Incease Sales Tips #270
Ever Calculated What Your Lost Sales Are Costing You?

Have you ever computed the cost of your lost sales revenue in a week or year?

My 30 year research of – the ratio of clients sales efforts to sales income, regardless of industry, organization size, individual sales experience and market conditions shows that the average salesperson has a - 1 to 4 or 5 - closing ratio on new prospects (depending on the average volume of the sale, the strength and presence of the competition, the qualification of the prospect and the tenure of the salesperson). If you are doing better than that – congratulations – if not please read on.

Ten’s of thousands of ineffective sales calls are made every day by well meaning but poorly trained or motivated salespeople. One of the common reasons why salespeople do not close more sales is the inability to effectively disarm sales resistance in advance or overcome sales objections during the sales process. In other words, they are ultimately selling and trying to close to a poor prospect.
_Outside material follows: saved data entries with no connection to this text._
(* ===== verification/Wallet.v ===== *)
(** * The wallet

    [features/wallet]: Module [Topup] is the configuration of top-ups as the
    page reads it ([hooks/use-topup-info.ts], [lib/payment.ts],
    [lib/format.ts]); Module [Checkout] what each way of paying does with the
    answer of the server ([hooks/use-*-payment.ts], [use-redemption.ts]); and
    Module [Page] the page itself ([index.tsx], [hooks/use-payment.ts],
    [components/recharge-form-card.tsx]): the amount, the method, the price
    that is asked for, and the orders.

    Amounts are doubles.  An answer is the JSON value of the body, or [None]
    when the request throws.  The parser of URLs is a parameter. *)
From S2P Require Import Prelude JSString JSNumber JSON Currency.
Local Open Scope Z_scope.

Module Topup.

(** ** [types.ts] *)

Record PaymentMethod := mkMethod {
  m_name : jsstr;
  m_type : jsstr;
  m_color : option jsstr;
  m_min : option num;
  m_icon : option jsstr }.

Record WaffoPayMethod := mkWaffo {
  w_name : jsstr;
  w_icon : option jsstr;
  payMethodType : option jsstr;
  payMethodName : option jsstr }.

Record AgouPayMethod := mkAgou { a_name : jsstr; a_type : jsstr; a_enabled : bool }.

Record PayProvider := mkProvider {
  p_id : jsstr;
  p_name : jsstr;
  p_min : num;
  p_max : num;
  blocked_by_group : bool;
  channels : list jsstr }.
The extrapolated cost of lost revenue in a year of these lost sales is staggering to say the least. I have developed a simple formula that helps you determine how much actual revenue you are losing or how much your sales group is losing in a year. I recommend you compute this number only if you are a hardy soul and on some kind of high blood pressure medicine.
  1. Subtract the number of closed sales from the total number of presentations given to good prospects in a week by you or one of your average salespeople.
  2. Now multiply the remaining number (lost sales) by your average sales revenue per closed customer. Granted this number may vary, but it will give you a good indicator. If you don’t know the average income per customer – determine that first. This will give you the lost total revenue for yourself or an average sales rep in a week.
  3. If you are a sales manager or executive: now multiply that number times the total number of sales reps in your sales force. This will give you the total of lost revenue for the week by your combined sales group.
  4. Now multiply this number times 52 and bingo you’ve got the magic number of your lost revenue or the lost revenue of your sales team in a year.
Here is an example for a typical salesperson:
  • 15 appointments per week, 3 – 4 sales, 9 no sales.
  • Average income per sale - $1000.
  • Lost revenue by this rep in one week - $9,000.
  • As a manager, if you have 10 reps that’s $90,000 in lost revenue in one week.
  • Times 52 weeks – that’s $4,680,000 in lost revenue in one year
We only used $1000. for an average sale. You can imagine what the number would be if your average sale was much higher!

I understand that:
  • every product/service has a different sales cycle
  • every product/service has more or less competition
  • every organization has more or less corporate resources required for support and sales costs
  • that every sales rep has a unique territory
  • that every sales rep has different levels of competence
But, the point remains, even if you used better than average numbers and favorable sales conditions, I guarantee your revenues per week and year or the revenues of your salespeople could be much - much higher.

Learning to effectively handle sales resistance is one of the best ways to improve your sales results. Naturally, it is important to be trying to close a good prospect rather than a poor one, but we have covered the prospecting and qualification issue in a previous chapter.

Keep in mind that the frequency, number and type of sales objections is an excellent clue that will help you determine whether you have a good prospect or a bad one.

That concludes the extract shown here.